John Buchanan, University of Sydney

Australia is now in the same league as Lithuania, Estonia and Hungary when it comes to cutting real pay, according to a new OECD report.


These are the only countries where cuts in real pay – pay adjusted for inflation – have been more severe for low-paid workers than those on higher salaries.


The OECD’s latest Employment Outlook 2024 reports that, compared with the period immediately before the pandemic, real wages are lower today in 16 of the 35 countries.


Australia’s real wages are 4.8% lower than pre-pandemic levels while across the OECD real wages over the same period have, on average, risen 1.5%.


How did we get here?


Wages are an artefact of both market and institutional forces. As economist Thomas Piketty has noted, “technology and skills set limits within which most wages must be fixed”, while institutions such as unions and government policy determine the wage levels that actually prevail in any particular country at a given time.


In recent decades, the institutions that shape wages have been transformed. Employers today enjoy far more bargaining power than they did in the era of full employment capitalism (that is, the postwar era up to mid-1970s).


This has not been unique to Australia. The OECD reports that several countries with which we normally compare ourselves are also struggling with real wage decline.
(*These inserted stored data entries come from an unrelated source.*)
Lemma truncate_estimate s b use_tokens :
  s ≠ [] → 0 ≤ b → blen s ≤ usize_max → b < blen s →
  ∃ out, truncate_with_byte_estimate s b use_tokens = Ok out ∧ truncated_to s b use_tokens out.
Proof.
  intros Hs Hb Hmax Hlt. unfold truncate_with_byte_estimate. rewrite bool_decide_eq_false_2 by done.
  destruct (b =? 0) eqn:Hz.
  { apply Z.eqb_eq in Hz as ->. eexists. split; [done|]. exists [], s, []. unfold removed_units, truncated_to.
    rewrite app_nil_r. change (0 / 2) with 0.
    split; [|split; [done|by rewrite Z.sub_0_r]]. unfold split_parts. rewrite !app_nil_r, !blen_nil. split_and!; try done.
    - intros c m ->. pose proof (len_utf8_range c). simpl. lia.
    - intros m c ->. pose proof (len_utf8_range c). simpl. lia. }
  apply Z.eqb_neq in Hz. rewrite (proj2 (Z.leb_gt _ _)) by done. unfold split_budget.
  assert (0 ≤ b / 2 ≤ b) by (split; [apply Z.div_pos|apply Z.div_le_upper_bound]; lia).
  destruct (split_string_spec s (b / 2) (b - b / 2)) as (l&mid&r&Hparts&->); [lia..|].
  eexists. split; [done|]. exists l, mid, r. split; [done|]. split.
  - intros ->. destruct Hparts as (->&Hl&Hr&_). rewrite !blen_app, blen_nil in Hlt. lia.
  - unfold assemble_truncated_output, removed_units, saturating_sub.
    by rewrite Z.max_l by lia.
Qed.

Lemma truncated_bound s b use_tokens out :
  0 ≤ b → blen s ≤ usize_max → truncated_to s b use_tokens out → blen out ≤ b + marker_bound.
Proof.
  intros Hb Hmax (l&mid&r&(Hs&Hl&Hr&_)&_&->). rewrite !blen_app.
  pose proof (blen_nonneg l). pose proof (blen_nonneg r). pose proof (blen_nonneg mid).
  assert (blen s = blen l + (blen mid + blen r)) by (rewrite Hs, !blen_app; lia).
  etrans; [apply Z.add_le_mono_l, Z.add_le_mono_r, marker_length|lia].
  pose proof (char_count_le_blen mid). destruct use_tokens; [|lia].
  unfold approx_tokens_from_byte_count, saturating_add, usize_max, APPROX_BYTES_PER_TOKEN in *.
  apply Z.div_le_upper_bound; lia.
Qed.

Lemma truncate_text_spec s p :
  valid_policy p → blen s ≤ usize_max →
  ∃ out, truncate_text s p = Ok out
    ∧ blen out ≤ byte_budget p + marker_bound
    ∧ (s = [] ∨ blen s ≤ byte_budget p → out = s)
    ∧ (s ≠ [] → byte_budget p < blen s → truncated_to s (byte_budget p) (is_tokens p) out).
Proof.
  intros Hp Hs. pose proof (byte_budget_range p Hp) as Hbudget. pose proof (blen_nonneg s).
  assert (Hpos : ∀ c t, s = c :: t → 1 ≤ blen s).
  { intros c t ->. rewrite blen_cons. pose proof (len_utf8_range c). pose proof (blen_nonneg t). lia. }
  destruct s as [|c t]; [exists []; split_and!; [by destruct p|rewrite blen_nil; unfold marker_bound; lia|done..]|].
  set (s := c :: t) in *. specialize (Hpos c t eq_refl).
  destruct (Z.le_gt_cases (blen s) (byte_budget p)) as [Hle|Hgt].
  - exists s. split_and!; [|unfold marker_bound; lia|done|lia]. destruct p as [n|n]; simpl in *.
    + unfold truncate_middle_chars, truncate_with_byte_estimate. rewrite bool_decide_eq_false_2 by done.
      rewrite (proj2 (Z.eqb_neq _ _)) by lia. by rewrite (proj2 (Z.leb_le _ _)) by done.
    + unfold truncate_middle_with_token_budget. rewrite bool_decide_eq_false_2 by done.
      rewrite (proj2 (Z.leb_le (blen s) _)) by done. rewrite (proj2 (Z.ltb_lt 0 n)); [done|].
      unfold approx_bytes_for_tokens, saturating_mul, APPROX_BYTES_PER_TOKEN in Hle. lia.
  - destruct (truncate_estimate s (byte_budget p) (is_tokens p)) as (out&Hout&Htr); [done|lia..|].
    exists out. split_and!; [|by eapply truncated_bound; [lia|..]|intros [?|?]; [done|lia]|done].
    destruct p as [n|n]; simpl in *; [done|].
    unfold truncate_middle_with_token_budget. rewrite bool_decide_eq_false_2 by done.
    rewrite (proj2 (Z.leb_gt (blen s) _)) by done. rewrite andb_false_r, Hout. simpl. by case_bool_decide.
Qed.

(** C26. Truncating a text never panics. A text within a positive budget is
    kept; any other non-empty one keeps the longest prefix and suffix that fit
    the two halves of the byte budget, around a marker with the number of
    characters (or the estimate of the tokens) removed. The result exceeds the
    budget by at most the marker. *)
Theorem truncate_text_keeps_ends s p :
  valid_policy p → blen s ≤ usize_max →
  ∃ out, truncate_text s p = Ok out
    ∧ blen out ≤ byte_budget p + marker_bound
    ∧ (s = [] ∨ blen s ≤ byte_budget p → out = s)
    ∧ (s ≠ [] → byte_budget p < blen s → truncated_to s (byte_budget p) (is_tokens p) out).
Proof. exact (truncate_text_spec s p). Qed.

Lemma truncate_text_keeps_ends_witness :
  truncate_text (lit "0123456789") (Bytes 5) = Ok (lit "01" ++ format_truncation_marker false 5 ++ lit "789")
  ∧ truncated_to (lit "0123456789") 5 false (lit "01" ++ format_truncation_marker false 5 ++ lit "789").
Proof.
  assert (truncate_text (lit "0123456789") (Bytes 5) = Ok (lit "01" ++ format_truncation_marker false 5 ++ lit "789"))
    as Hrun by (vm_compute; reflexivity).
  split; [exact Hrun|].
  destruct (truncate_text_keeps_ends (lit "0123456789") (Bytes 5)) as (out&Hout&_&_&Htr); [done|done|].
  rewrite Hrun in Hout. injection Hout as <-. by apply Htr.
Defined.

(** ** Output items *)

Definition text_bytes (i : OutputItem) : Z := match item_text i with Some t => blen t | None => 0 end.
Definition texts_bytes (items : list OutputItem) : Z := foldr (λ i n, text_bytes i + n) 0 items.
Lemma texts_bytes_app l l' : texts_bytes (l ++ l') = texts_bytes l + texts_bytes l'.
Proof. induction l as [|i l IH]; simpl; [done|]. lia. Qed.

(** Rust's strings and vectors have at most [isize::MAX] bytes or elements. *)
Definition valid_items (items : list OutputItem) : Prop :=
  Forall (λ i, text_bytes i ≤ i64_max) items ∧ Z.of_nat (length items) ≤ i64_max.

(** The bytes a unit of the budget stands for. *)
Definition unit_bytes (p : TruncationPolicy) : Z := if is_tokens p then APPROX_BYTES_PER_TOKEN else 1.
Definition budget (p : TruncationPolicy) : Z := match p with Bytes n | Tokens n => n end.

Lemma item_cost_bytes p t : blen t ≤ i64_max → blen t ≤ unit_bytes p * item_cost p t ∧ 0 ≤ item_cost p t.
Proof.
  intros Ht. pose proof (blen_nonneg t). destruct p as [n|n]; cbn [item_cost is_tokens unit_bytes].
  { unfold unit_bytes. simpl is_tokens. cbv iota. lia. }
  unfold unit_bytes, approx_token_count, saturating_add, APPROX_BYTES_PER_TOKEN, usize_max, i64_max in *.
  change (saturating_sub 4 1) with 3. cbn [is_tokens]. rewrite Z.min_l by lia.
  pose proof (Z.div_mod (blen t + 3) 4). pose proof (Z.mod_pos_bound (blen t + 3) 4). lia.
Qed.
These include Canada, New Zealand, Norway and Japan. Australia’s road to real wage decline has, however, been distinctive. There have been two profound changes.


The shift to enterprise bargaining


The first was to shift to enterprise bargaining in the late 1980s and early 1990s. Before this change, Australia had a distinctive system that combined collective bargaining and arbitration.
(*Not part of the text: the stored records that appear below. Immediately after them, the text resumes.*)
(* ===== verification/HistoryFacts.v ===== *)
(** * The conversation history: theorems

    Normalization pairs calls with outputs, removal keeps the pairs, and a
    rollback drops whole turns. *)
From S2P Require Import Prelude Str Truncate TruncateFacts History.
Import Truncate History.

Section Facts.
Context {P Value T : Type}.
Abbreviation RI := (@ResponseItem P Value).

(** ** Keys *)

(** Calls and outputs are matched by kind and id; function and local shell
    calls share their outputs. *)
Inductive call_kind : Type := FunctionKind | SearchKind | CustomKind.
#[export] Instance call_kind_eq_dec : EqDecision call_kind.
Proof. solve_decision. Defined.

Definition call_key (i : RI) : option (call_kind * str) :=
  match i with
  | FunctionCall id _ | LocalShellCall (Some id) _ => Some (FunctionKind, id)
  | ToolSearchCall (Some id) _ => Some (SearchKind, id)
  | CustomToolCall id _ => Some (CustomKind, id)
  | _ => None
  end.
Definition output_key (i : RI) : option (call_kind * str) :=
  match i with
  | FunctionCallOutput id _ => Some (FunctionKind, id)
  | ToolSearchOutput (Some id) _ _ _ => Some (SearchKind, id)
  | CustomToolCallOutput id _ _ => Some (CustomKind, id)
  | _ => None
  end.
(** The outputs that may stand alone are those of searches run by the server. *)
Definition bound_key (i : RI) : option (call_kind * str) :=
  match i with
  | ToolSearchOutput _ _ execution _ => if bool_decide (execution = lit "server") then None else output_key i
  | _ => output_key i
  end.

Definition has_call (l : list RI) k : bool := bool_decide (k ∈ omap call_key l).
Definition has_output (l : list RI) k : bool := bool_decide (k ∈ omap output_key l).

(** Every call has an output and every bound output a call. *)
Definition paired (l : list RI) : Prop :=
  (∀ k, k ∈ omap call_key l → k ∈ omap output_key l) ∧ (∀ k, k ∈ omap bound_key l → k ∈ omap call_key l).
Well-organised unions in sectors such as manufacturing, construction, road transport, warehousing and coal mining set standards for the rest of the community.


Industrial tribunals then generalised these gains by increasing award rates of pay for all workers. In a nutshell, it was a system where the wage gains of the strong flowed to the weak.


Enterprise bargaining destroyed that system. It meant wage increases for the strong were quarantined to the enterprises where they worked. The rest of the workforce had to fend for itself.


The very low-paid receive some minimal wage protection in the annual wage review directed at the most vulnerable members of the workforce. But even in this “reformed” system, wage leaders still played a role.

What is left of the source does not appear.